Our model also indicates that the cells cortex contractility plays an essential role in regulating the formation of the swirling movement, i.e. the swirls are more likely to form when the cortex contractility is weak; see Fig. 4(a,b). This is explained using Eqs. (14). Cells with a weak cortex contractility (e.g., \({\lambda }_{{\rm{cont}}}=0.3\)) can more easily change their shape which can also lead to the displacement of the center of mass of the cells. This displacement can spontaneously polarise the cell, due to the bistable behaviour of the cell polarity \(|{\overrightarrow{p}}_{\sigma }|\); see Fig. 1(a). The spontaneous cell polarisation becomes more likely when the polarisation threshold \(\alpha \) is lower. This resembles the experimental observations showing that the intensity of the polarisation promotes the appearance of the swirls58. Then, the motile force \({\overrightarrow{F}}_{\sigma }\) generated by a spontaneous polarisation is transmitted to the neighbouring cells leading to the formation of swirling movements. This suggests that sufficiently strengthening the cells cortical contractility would increase the overall alignment of the migration by transforming the swirling movements into a directed cell sheet migration; see Fig. 4(a,b).

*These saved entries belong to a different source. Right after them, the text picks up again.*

(* ===== verification/EnvoyTags.v ===== *)
(** * Tags in headers

    Models [pkg/xds/envoy/tags]: the header in which a proxy announces the tags of
    its dataplane, and the regular expressions by which a fault injection selects
    the callers it applies to.

    The expressions use a small part of the RE2 syntax; a text of that part is a
    list of items, and what it matches is defined on the items. *)

From S2P Require Import Prelude GoStd Tags Validators.
Local Open Scope Z_scope.

(** ** serialize.go *)

Definition Serialize (tags : MultiValueTagSet) : string :=
  join "" ((λ key, "&" +:+ key +:+ "=" +:+ join "," (MultiValueTagSet_Values tags key) +:+ "&")
             <$> MultiValueTagSet_Keys tags).

(** ** match.go *)

(** [strings.ReplaceAll(value, ".", `\.`)]. *)
Fixpoint escape_dots (s : string) : string :=
  match s with
  | EmptyString => EmptyString
  | String c s => (if Ascii.eqb c "." then "\." else String c "") +:+ escape_dots s
  end.

(** The expression for one tag. *)
Definition tag_expr (key tag : string) : string :=
  let value := if String.eqb tag "*" then "" else "[^&]*" +:+ tag +:+ "[,&]" in
  "&" +:+ key +:+ "=" +:+ escape_dots value +:+ ".*".

Definition MatchingRegex (tags : tag_map) : string :=
  foldl (λ re key, re +:+ tag_expr key (default "" (tags !! key))) "" (SingleValueTagSet_Keys tags).

Definition RegexOR (r : list string) : string :=
  match r with
  | [] => ""
  | [r] => r
  | _ => "(" +:+ join "|" r +:+ ")"
  end.

(** ** What the expressions match *)

Inductive re_item : Type :=
| ItemChar (c : ascii)          (* a literal byte *)
| ItemAny                       (* . *)
| ItemAnyStar                   (* .* *)
| ItemNotAmpStar                (* [^&]* *)
| ItemCommaAmp.                 (* [,&] *)

Definition item_text (i : re_item) : string :=
  match i with
  | ItemChar c => if Ascii.eqb c "." then "\." else String c ""
  | ItemAny => "."
  | ItemAnyStar => ".*"
  | ItemNotAmpStar => "[^&]*"
  | ItemCommaAmp => "[,&]"
  end.
Definition regex_text (items : list re_item) : string := join "" (item_text <$> items).

(** Any byte but a line feed. *)
Definition lf : ascii := ascii_of_N 10.
Definition not_lf (c : ascii) : bool := negb (Ascii.eqb c lf).

Definition item_match (i : re_item) (s : string) : Prop :=
  match i with
  | ItemChar c => s = String c ""
  | ItemAny => ∃ c, s = String c "" ∧ not_lf c = true
  | ItemAnyStar => all_bytes not_lf s = true
  | ItemNotAmpStar => has_byte "&" s = false
  | ItemCommaAmp => s = "," ∨ s = "&"
  end.

(** A match of the whole text. *)
Fixpoint re_match (items : list re_item) (s : string) : Prop :=
  match items with
  | [] => s = ""
  | i :: rest => ∃ a b, s = a +:+ b ∧ item_match i a ∧ re_match rest b
  end.

Fixpoint chars (s : string) : list ascii :=
  match s with EmptyString => [] | String c s => c :: chars s end.

Definition tag_items (key tag : string) : list re_item :=
  ItemChar "&" :: ((λ c, if Ascii.eqb c "." then ItemAny else ItemChar c) <$> chars key) ++
  ItemChar "=" ::
  (if String.eqb tag "*" then [] else ItemNotAmpStar :: (ItemChar <$> chars tag) ++ [ItemCommaAmp]) ++ [ItemAnyStar].

Definition regex_of (tags : tag_map) : list re_item :=
  SingleValueTagSet_Keys tags ≫= λ key, tag_items key (default "" (tags !! key)).

(** *** Strings *)

Lemma concat_cons (s : string) l : join "" (s :: l) = s +:+ join "" l.
Proof. unfold join. simpl. destruct l; [by rewrite string_app_empty_r|done]. Qed.

Lemma concat_app l l' : join "" (l ++ l') = join "" l +:+ join "" l'.
Proof. induction l as [|s l IH]; [done|]. simpl app. by rewrite !concat_cons, IH, string_app_assoc. Qed.

Lemma escape_dots_app s t : escape_dots (s +:+ t) = escape_dots s +:+ escape_dots t.
Proof. induction s as [|c s IH]; [done|]. simpl. by rewrite IH, string_app_assoc. Qed.

(** The items of a selector are the text that is sent to Envoy. *)
Lemma tag_items_text key tag : regex_text (tag_items key tag) = tag_expr key tag.
Proof.
  unfold regex_text, tag_items, tag_expr. rewrite fmap_cons, fmap_app, concat_cons, concat_app, fmap_cons, concat_cons.
  assert (join "" (item_text <$> ((λ c, if Ascii.eqb c "." then ItemAny else ItemChar c) <$> chars key)) = key) as ->.
  { induction key as [|c key IH]; [done|]. cbn [chars fmap list_fmap]. rewrite concat_cons.
    change (join "" _) with (join "" (item_text <$> ((λ c, if Ascii.eqb c "." then ItemAny else ItemChar c) <$> chars key))).
    rewrite IH. destruct (Ascii.eqb_spec c "."%char) as [->|Hc]; [done|]. simpl.
    by rewrite (proj2 (Ascii.eqb_neq _ _) Hc). }
  assert (∀ s, join "" (item_text <$> (ItemChar <$> chars s)) = escape_dots s) as Hlit.
  { intros s. induction s as [|c s IH]; [done|]. cbn [chars fmap list_fmap]. rewrite concat_cons.
    change (join "" _) with (join "" (item_text <$> (ItemChar <$> chars s))). by rewrite IH. }
  destruct (String.eqb tag "*"); [done|]. rewrite fmap_app, fmap_cons, fmap_app, concat_app, concat_cons, concat_app, Hlit.
  rewrite !escape_dots_app. reflexivity.
Qed.

Lemma MatchingRegex_text tags : MatchingRegex tags = regex_text (regex_of tags).
Proof.
  unfold MatchingRegex, regex_of. generalize (SingleValueTagSet_Keys tags). intros keys.
  induction keys as [|key keys IH] using rev_ind; [done|].
  rewrite foldl_app, bind_app. unfold regex_text in *. rewrite fmap_app, concat_app. cbn [foldl]. rewrite IH.
  f_equal. cbn [mbind list_bind]. rewrite app_nil_r. symmetry. apply tag_items_text.
Qed.

(** *** Matching and splitting *)

Lemma re_match_app i1 i2 s :
  re_match (i1 ++ i2) s ↔ ∃ a b, s = a +:+ b ∧ re_match i1 a ∧ re_match i2 b.
Proof.
  revert s; induction i1 as [|i i1 IH]; intros s; simpl.
  - split; [intros H; by exists "", s|]. by intros (a & b & -> & -> & H).
  - split.
    + intros (a & b & -> & Ha & (b1 & b2 & -> & H1 & H2)%IH). exists (a +:+ b1), b2.
      split; [by rewrite string_app_assoc|]. split; [|done]. by exists a, b1.
    + intros (x & b2 & -> & (a & b1 & -> & Ha & H1) & H2). exists a, (b1 +:+ b2).
      split; [by rewrite string_app_assoc|]. split; [done|]. apply IH. by exists b1, b2.
Qed.

Lemma re_match_one i s : re_match [i] s ↔ item_match i s.
Proof.
  simpl. split; [intros (a & b & -> & H & ->); by rewrite string_app_empty_r|].
  intros H. exists s, "". by rewrite string_app_empty_r.
Qed.

Lemma re_match_chars s t : re_match (ItemChar <$> chars s) t ↔ t = s.
Proof.
  revert t; induction s as [|c s IH]; intros t; [done|]. cbn [chars fmap list_fmap re_match item_match]. split.
  - intros (a & b & -> & -> & H). apply IH in H as ->. done.
  - intros ->. exists (String c ""), s. split; [done|]. split; [done|]. by apply IH.
Qed.
(* ===== verification/Envoy.v ===== *)
(** * Envoy messages and their builders

    Models [pkg/xds/envoy] outside of its listeners: the names of resources
    ([names]), endpoints, clusters, TLS contexts and route configurations, and
    [SanitizeMetric] of [pkg/util/xds].

    The messages of Envoy are records of the fields the code sets; an enum that is
    only set to its zero value is left out.  A message packed into an [Any] is an
    opaque text: [MarshalAny] and [UnmarshalAny] are the Protobuf library. *)

From S2P Require Import Prelude GoStd Tags Dataplane MeshResources Validators AccessLog AccessLogEntry CoreXds AccessLogs DataplaneSync Sds EnvoyTags.
Local Open Scope Z_scope.

(** ** Messages *)

(** *** Clusters and endpoints *)

(** [ClusterInfo] of types.go. *)
Record ClusterInfo : Type := mkClusterInfo { ci_Name : string; ci_Weight : Z; ci_Tags : tag_map }.

(** [envoy_metadata] is the map of filter metadata, of string fields. *)
Record LbEndpoint : Type := mkLbEndpoint {
  lbe_Metadata : option (gmap string (gmap string string));
  lbe_Address : Address;
}.
Record ClusterLoadAssignment : Type := mkClusterLoadAssignment {
  cla_ClusterName : string;
  cla_Endpoints : list (list LbEndpoint);
}.

Inductive DiscoveryType : Type := STATIC | EDS | ORIGINAL_DST.
Inductive LbPolicy : Type := ROUND_ROBIN | CLUSTER_PROVIDED.

Record EnvoyHealthCheck : Type := mkEnvoyHealthCheck {
  ehc_Interval : option Duration;
  ehc_Timeout : option Duration;
  ehc_UnhealthyThreshold : Z;
  ehc_HealthyThreshold : Z;
}.
Record OutlierDetection : Type := mkOutlierDetection { od_Interval : option Duration; od_Consecutive5xx : Z }.

Record TransportSocket : Type := mkTransportSocket { ts_Name : string; ts_TypedConfig : string }.

(** [cl_EdsFromAds] says that endpoints come from the aggregated stream. *)
Record Cluster : Type := mkCluster {
  cl_Name : string;
  cl_AltStatName : string;
  cl_ConnectTimeout : Duration;
  cl_Type : DiscoveryType;
  cl_EdsFromAds : bool;
  cl_LbPolicy : LbPolicy;
  cl_LoadAssignment : option ClusterLoadAssignment;
  cl_TransportSocket : option TransportSocket;
  cl_HealthChecks : list EnvoyHealthCheck;
  cl_OutlierDetection : option OutlierDetection;
}.

(** *** Routes *)

Inductive ClusterSpecifier : Type :=
| ToCluster (name : string)
| ToWeightedClusters (clusters : list (string * Z)).
Record RouteAction : Type := mkRouteAction { ra_Cluster : ClusterSpecifier; ra_PrefixRewrite : string }.
Record Route : Type := mkRoute { route_Prefix : string; route_Action : RouteAction }.
Record VirtualHost : Type := mkVirtualHost {
  vh_Name : string;
  vh_Domains : list string;
  vh_Routes : list Route;
}.
Record RouteConfiguration : Type := mkRouteConfiguration {
  rc_Name : string;
  rc_ValidateClusters : option bool;
  rc_RequestHeadersToAdd : list (string * string);
  rc_RequestHeadersToRemove : list string;
  rc_VirtualHosts : list VirtualHost;
}.

(** *** TLS *)

Record GoogleGrpc : Type := mkGoogleGrpc {
  gg_TargetUri : string;
  gg_StatPrefix : string;
  gg_RootCerts : string;
  gg_CallCredentials : list (string * string);
  gg_CredentialsFactoryName : string;
}.
Record SdsSecretConfig : Type := mkSdsSecretConfig { ssc_Name : string; ssc_GoogleGrpc : GoogleGrpc }.
Record CommonTlsContext : Type := mkCommonTlsContext {
  ctc_ValidationContext : SdsSecretConfig;
  ctc_TlsCertificates : list SdsSecretConfig;
}.

(** *** Filters *)

Inductive RouteSpecifier : Type :=
| RouteConfig (config : RouteConfiguration)
| Rds (routeConfigName : string).   (* from the aggregated stream *)
Record HttpFilter : Type := mkHttpFilter { hf_Name : string; hf_TypedConfig : option string }.
Record HttpConnectionManager : Type := mkHcm {
  hcm_StatPrefix : string;
  hcm_HttpFilters : list HttpFilter;
  hcm_RouteSpecifier : option RouteSpecifier;
  hcm_Tracing : option (option Double);   (* with the overall sampling *)
  hcm_AccessLog : list (option EnvoyAccessLog);
}.
Record TcpProxy : Type := mkTcpProxy {
  tcpp_StatPrefix : string;
  tcpp_Cluster : ClusterSpecifier;
  tcpp_AccessLog : list (option EnvoyAccessLog);
}.

Inductive Principal : Type := PrincipalAny | PrincipalExact (name : string).
Inductive RbacPermission : Type := PermissionAny.
Record RbacPolicy : Type := mkRbacPolicy { pol_Permissions : list RbacPermission; pol_Principals : list Principal }.
Inductive RbacAction : Type := RBAC_ALLOW | RBAC_DENY.
Record RBAC : Type := mkRBAC {
  rbac_Action : RbacAction;
  rbac_Policies : gmap string RbacPolicy;
  rbac_StatPrefix : string;
}.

On the other hand, excessive strengthening of the cells cortex contractility can block the collective migration in a monolayer; see Fig. 5(b) and Movie 5. A tight cortical contractility results in symmetric hexagon-like cell shapes corresponding to the “hard” regime (Fig. 2) that blocks the cells polarisation by limiting their deformation and motility. The “hard” cell shapes can only have relatively little displacement of the center of mass, corresponding to weak cell polarity and motile force. This blockage of the active motility can also be caused by increasing the decay rate of the cell polarisation \(\beta \). At high \(\beta \), the cells do not possess non-zero steady-state for the polarity and their polarity magnitude can only stabilise at zero; see Fig. 1(a) and our discussion in35. Then, starting with an initial polarity, the cells gradually loose their polarity and stop moving. Therefore, the polarisation wave becomes unstable and disappears gradually after the barrier is lifted; see Movie 6.

In the present study, we focused on the migration of cells in the absence of cell proliferation, and where all the cells had the same constant mechanical characteristics. Future works may consider the effects of the cell proliferation combined with active cell migration on the collective movement and the propagation of the polarisation wave. It is also interesting to consider the adaptive responses of cells to the environment, where the cellular properties can vary. For instance, the alignment of the cells’ migration may be enhanced by coupling the cortical contractility to the polarisation threshold in order to inhibit the swirling movements; see Fig. 5(a,b). Likewise, recent studies on the efficiency of wound healing have shown that a monolayer can effectively cover the wound region and achieve a permanent gap closure when the instabilities of the leading edge are suppressed59. Accordingly, a coupling of the cortical contractility to the morphology of the leading edge in order to maintain a moderate cortical contractility could be studied in the context of a wound closure assay.